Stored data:

++++++++++++++++++++

Lemma generateShareUrl_Normal origin st url :
  generateShareUrl origin st = Normal url ->
  Latin1 (ToString (htmlCode st)) /\ Latin1 (ToString (cssCode st))
  /\ Latin1 (ToString (jsCode st)).
Proof.
  intro H.
  destruct (latin1b (ToString (htmlCode st))) eqn:Eh;
    [destruct (latin1b (ToString (cssCode st))) eqn:Ec;
     [destruct (latin1b (ToString (jsCode st))) eqn:Ej|]|];
    try (rewrite generateShareUrl_not_Latin1 in H; [discriminate H|];
         intros [Hh [Hc Hj]]; apply latin1b_spec in Hh, Hc, Hj; congruence).
  apply latin1b_spec in Eh, Ec, Ej. auto.
Qed.

Lemma app_separator_inj (sep : N) (x y x' y' : list N) :
  Forall (fun c => c <> sep) x -> Forall (fun c => c <> sep) x' ->
  x ++ sep :: y = x' ++ sep :: y' -> x = x' /\ y = y'.
Proof.
  intros Hx Hx' H.
  pose proof (split_first_app sep x y Hx) as H1.
  pose proof (split_first_app sep x' y' Hx') as H2.
  rewrite H in H1. rewrite H1 in H2. injection H2 as -> ->. auto.
Qed.

Lemma param_value_inj text text' :
  Latin1 text -> Latin1 text' -> param_value text = param_value text' -> text = text'.
Proof.
  intros HL HL' H.
  pose proof (decode_param_value text HL) as H1.
  pose proof (decode_param_value text' HL') as H2.
  rewrite H in H1. rewrite H1 in H2. now injection H2.
Qed.

Lemma param_value_no_ampersand text :
  Latin1 text -> Forall (fun c => c <> 38) (param_value text).
Proof.
  intro HL. eapply Forall_impl; [|apply param_chars_value, HL].
  intros c Hc. apply param_char_bounds in Hc. tauto.
Qed.

(** X8: a share URL identifies the content: if [generateShareUrl] returns
    the same URL for two states (on the same origin), the texts of their
    three buffers are the same. *)
Theorem share_url_identifies_content origin st1 st2 url :
  generateShareUrl origin st1 = Normal url ->
  generateShareUrl origin st2 = Normal url ->
  ToString (htmlCode st1) = ToString (htmlCode st2)
  /\ ToString (cssCode st1) = ToString (cssCode st2)
  /\ ToString (jsCode st1) = ToString (jsCode st2).
Proof.
  intros H1 H2.
  destruct (generateShareUrl_Normal _ _ _ H1) as [Lh1 [Lc1 Lj1]].
  destruct (generateShareUrl_Normal _ _ _ H2) as [Lh2 [Lc2 Lj2]].
  rewrite generateShareUrl_Latin1 in H1, H2 by assumption.
  rewrite <- H2 in H1. injection H1 as H.
  apply app_inv_head in H. repeat (injection H as H).
  apply app_separator_inj in H as [Hh H]; try now apply param_value_no_ampersand.
  repeat (injection H as H).
  apply app_separator_inj in H as [Hc H]; try now apply param_value_no_ampersand.
  repeat (injection H as H).
  repeat split; apply param_value_inj; auto.
Qed.

Lemma share_url_identifies_content_example :
  ToString (htmlCode initial_state)
  = ToString (htmlCode {| htmlCode := htmlCode initial_state;
                          cssCode := cssCode initial_state;
                          jsCode := jsCode initial_state;
                          srcDoc := lit "stale"; console := [] |}).
Proof.
  eapply (share_url_identifies_content (lit "https://example.com") initial_state
            {| htmlCode := htmlCode initial_state; cssCode := cssCode initial_state;
               jsCode := jsCode initial_state; srcDoc := lit "stale"; console := [] |});
    vm_compute; reflexivity.
Defined.

Lemma encode_length text :
  length (Base64.encode text) = (4 * groups_of_three text)%nat.
Proof.
  unfold groups_of_three.
  induction text as [| a | a b | a b c rest IH] using list_ind3; try reflexivity.
  cbn [Base64.encode app length]. rewrite IH.
  assert (Hdiv : forall n, (Nat.div (S (S (S n)) + 2) 3 = S (Nat.div (n + 2) 3))%nat).
  { intro n. replace (S (S (S n)) + 2)%nat with (n + 2 + 1 * 3)%nat by lia.
    rewrite Nat.div_add by discriminate. lia. }
  rewrite Hdiv. lia.
Qed.

Lemma uri_escape_length c :
  (1 <= length (uri_escape c) <= 3)%nat.
Proof.
  unfold uri_escape, percent_escape. destruct (URI.unescaped c); cbn [length]; lia.
Qed.

Lemma param_value_length text :
  (4 * groups_of_three text <= length (param_value text) <= 12 * groups_of_three text)%nat.
Proof.
  assert (H : forall l, (length l <= length (flat_map uri_escape l) <= 3 * length l)%nat).
  { induction l as [|c l IH]; cbn [flat_map length]; [lia|].
    rewrite length_app. pose proof (uri_escape_length c). lia. }
  specialize (H (Base64.encode text)). rewrite encode_length in H.
  unfold param_value. lia.
Qed.

(** X9: the length of a share URL is bounded by the sizes of the buffers.
    With n(t) the number of groups of three bytes of a text t, rounded up,
    the URL is the origin, 16 characters of parameter names and
    separators, and between 4 and 12 characters for every group of every
    buffer. *)
Theorem share_url_length origin st url :
  generateShareUrl origin st = Normal url ->
  let n := (groups_of_three (ToString (htmlCode st))
            + groups_of_three (ToString (cssCode st))
            + groups_of_three (ToString (jsCode st)))%nat in
  (length origin + 16 + 4 * n <= length url <= length origin + 16 + 12 * n)%nat.
Proof.
  intro H. cbv zeta.
  destruct (generateShareUrl_Normal _ _ _ H) as [Lh [Lc Lj]].
  rewrite generateShareUrl_Latin1 in H by assumption. injection H as <-.
  repeat (progress (rewrite ?length_app; cbn [length])).
  pose proof (param_value_length (ToString (htmlCode st))).
  pose proof (param_value_length (ToString (cssCode st))).
  pose proof (param_value_length (ToString (jsCode st))).
  lia.
Qed.

Lemma share_url_length_example :
  exists url,
    generateShareUrl (lit "https://example.com") initial_state = Normal url
    /\ (length (lit "https://example.com") + 16 + 4 * (68 + 133 + 85) <= length url
        <= length (lit "https://example.com") + 16 + 12 * (68 + 133 + 85))%nat.
Proof.
  eexists. split; [vm_compute; reflexivity|].
  eapply (share_url_length (lit "https://example.com") initial_state).
  vm_compute. reflexivity.
Defined.

(** Opening the share link of a state: the mounted component has, for every
    buffer of the sharer that is not empty, that buffer's text, the document
    composed from its buffers, and an empty console. *)
Lemma mount_share_link origin st :
  Forall (fun x => origin_char x = true) origin ->
  Latin1 (ToString (htmlCode st)) ->
  Latin1 (ToString (cssCode st)) ->
  Latin1 (ToString (jsCode st)) ->
  exists url,
    generateShareUrl origin st = Normal url
    /\ buffers (mount (Url.search url))
       = (restored (ToString (htmlCode st)) (html TEMPLATES_default),
          restored (ToString (cssCode st)) (css TEMPLATES_default),
          restored (ToString (jsCode st)) (js TEMPLATES_default))
    /\ in_sync (mount (Url.search url))
    /\ console (mount (Url.search url)) = [].
Proof.
  intros Ho Hh Hc Hj. eexists. split; [now apply generateShareUrl_Latin1|].
  rewrite search_share_url by (try apply param_chars_value; assumption).
  destruct (mount_sync (63 :: share_query (param_value (ToString (htmlCode st)))
                                (param_value (ToString (cssCode st)))
                                (param_value (ToString (jsCode st)))))
    as [Hs [Hb Hk]].
  split; [|split; [exact Hs|]].
  - rewrite Hb. unfold exec. rewrite urlEffect_share_query by assumption.
    destruct (ToString (htmlCode st)), (ToString (cssCode st)), (ToString (jsCode st));
      reflexivity.
  - rewrite Hk. unfold exec. rewrite urlEffect_share_query by assumption. reflexivity.
Qed.

(** X10: opening a share link shows what the sharer saw.  If the three
    buffers of the sharer are non-empty strings in the single-byte range
    and the sharer's preview is the document of these buffers, then the
    component mounted on the search of the URL that [generateShareUrl]
    returned has the same three buffers and the same preview document, and
    has logged nothing. *)
Theorem share_link_reproduces_preview origin st h c j :
  Forall (fun x => origin_char x = true) origin ->
  buffers st = (Str h, Str c, Str j) ->
  Latin1 h -> Latin1 c -> Latin1 j ->
  h <> [] -> c <> [] -> j <> [] ->
  in_sync st ->
  exists url,
    generateShareUrl origin st = Normal url
    /\ buffers (mount (Url.search url)) = buffers st
    /\ srcDoc (mount (Url.search url)) = srcDoc st
    /\ console (mount (Url.search url)) = [].
Proof.
  intros Ho Hst Hh Hc Hj Nh Nc Nj Hsync.
  destruct st as [sh sc sj sd sk]. injection Hst as -> -> ->.
  destruct (mount_share_link origin
              {| htmlCode := Str h; cssCode := Str c; jsCode := Str j;
                 srcDoc := sd; console := sk |} Ho Hh Hc Hj)
    as [url [Hurl [Hb [Hs Hk]]]].
  exists url. cbn [htmlCode cssCode jsCode ToString] in Hb.
  destruct h as [|h0 h']; [congruence|].
  destruct c as [|c0 c']; [congruence|].
  destruct j as [|j0 j']; [congruence|].
  cbn [restored] in Hb.
  repeat split; try assumption.
  unfold in_sync in Hs, Hsync. cbn [srcDoc htmlCode cssCode jsCode] in Hsync.
  unfold buffers in Hb. injection Hb as Eh Ec Ej.
  rewrite Hs, Eh, Ec, Ej. now rewrite Hsync.
Qed.

Lemma share_link_reproduces_preview_example :
  exists url,
    generateShareUrl (lit "https://example.com") (run [] [EditHtml (Str (lit "<p>hi</p>"))])
    = Normal url
    /\ buffers (mount (Url.search url)) = buffers (run [] [EditHtml (Str (lit "<p>hi</p>"))])
    /\ srcDoc (mount (Url.search url)) = srcDoc (run [] [EditHtml (Str (lit "<p>hi</p>"))])
    /\ console (mount (Url.search url)) = [].
Proof.
  apply (share_link_reproduces_preview (lit "https://example.com")
           (run [] [EditHtml (Str (lit "<p>hi</p>"))])
           (lit "<p>hi</p>") (css TEMPLATES_default) (js TEMPLATES_default)).
  - apply Forall_forall, forallb_forall. vm_compute. reflexivity.
  - vm_compute. reflexivity.
  - apply latin1b_spec. vm_compute. reflexivity.
  - apply latin1b_spec. vm_compute. reflexivity.
  - apply latin1b_spec. vm_compute. reflexivity.
  - discriminate.
  - discriminate.
  - discriminate.
  - vm_compute. reflexivity.
Defined.

(** X11: undefined is shared as the nine-letter text "undefined".  When the
    text of each of the three buffers is in the single-byte range (the text
    of a buffer that holds undefined being "undefined"), [generateShareUrl]
    returns a URL without an error, and on the page that opens it every
    buffer that held undefined, whichever of the three, holds the string
    "undefined", not undefined. *)
Theorem undefined_is_shared_as_text origin st :
  Forall (fun x => origin_char x = true) origin ->
  Latin1 (ToString (htmlCode st)) ->
  Latin1 (ToString (cssCode st)) ->
  Latin1 (ToString (jsCode st)) ->
  exists url,
    generateShareUrl origin st = Normal url
    /\ (htmlCode st = Undefined ->
        htmlCode (mount (Url.search url)) = Str (lit "undefined"))
    /\ (cssCode st = Undefined ->
        cssCode (mount (Url.search url)) = Str (lit "undefined"))
    /\ (jsCode st = Undefined ->
        jsCode (mount (Url.search url)) = Str (lit "undefined")).
Proof.
  intros Ho Hh Hc Hj.
  destruct (mount_share_link origin st Ho Hh Hc Hj) as [url [Hurl [Hb _]]].
  exists url. split; [assumption|].
  unfold buffers in Hb. injection Hb as Eh Ec Ej.
  repeat split; intro Hu.
  - rewrite Eh, Hu. reflexivity.
  - rewrite Ec, Hu. reflexivity.
  - rewrite Ej, Hu. reflexivity.
Qed.

Lemma undefined_is_shared_as_text_example :
  exists url,
    generateShareUrl (lit "https://example.com")
      (run [] [EditHtml Undefined; EditJs Undefined]) = Normal url
    /\ htmlCode (mount (Url.search url)) = Str (lit "undefined")
    /\ jsCode (mount (Url.search url)) = Str (lit "undefined").
Proof.
  destruct (undefined_is_shared_as_text (lit "https://example.com")
              (run [] [EditHtml Undefined; EditJs Undefined]))
    as [url [Hurl [Hh [_ Hj]]]].
  - apply Forall_forall, forallb_forall. vm_compute. reflexivity.
  - apply latin1b_spec. vm_compute. reflexivity.
  - apply latin1b_spec. vm_compute. reflexivity.
  - apply latin1b_spec. vm_compute. reflexivity.
  - exists url. split; [exact Hurl|].
    split; [apply Hh | apply Hj]; vm_compute; reflexivity.
Defined.

Lemma registry_key name :
  In name (Object_keys TEMPLATES) ->
  exists t, own_property TEMPLATES name = Some t /\ In (name, t) TEMPLATES.
Proof.
  intros [<- | [<- | [<- | []]]]; eexists; (split; [reflexivity|]); cbn; auto.
Qed.

Lemma registry_texts name t :
  In (name, t) TEMPLATES ->
  (Latin1 (html t) /\ Latin1 (css t) /\ Latin1 (js t))
  /\ html t <> [] /\ css t <> [] /\ js t <> [].
Proof.
  intros [H | [H | [H | []]]]; injection H as <- <-;
    (split; [repeat split; apply latin1b_spec; vm_compute; reflexivity
            | repeat split; discriminate]).
Qed.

++++++++++++++++++++

**Problem description:**
Look through the entries above; find each line with the word "sharer" and copy it.

**Response to the exercise:**
    buffer of the sharer that is not empty, that buffer's text, the document
(** X10: opening a share link shows what the sharer saw.  If the three
    buffers of the sharer are non-empty strings in the single-byte range
    and the sharer's preview is the document of these buffers, then the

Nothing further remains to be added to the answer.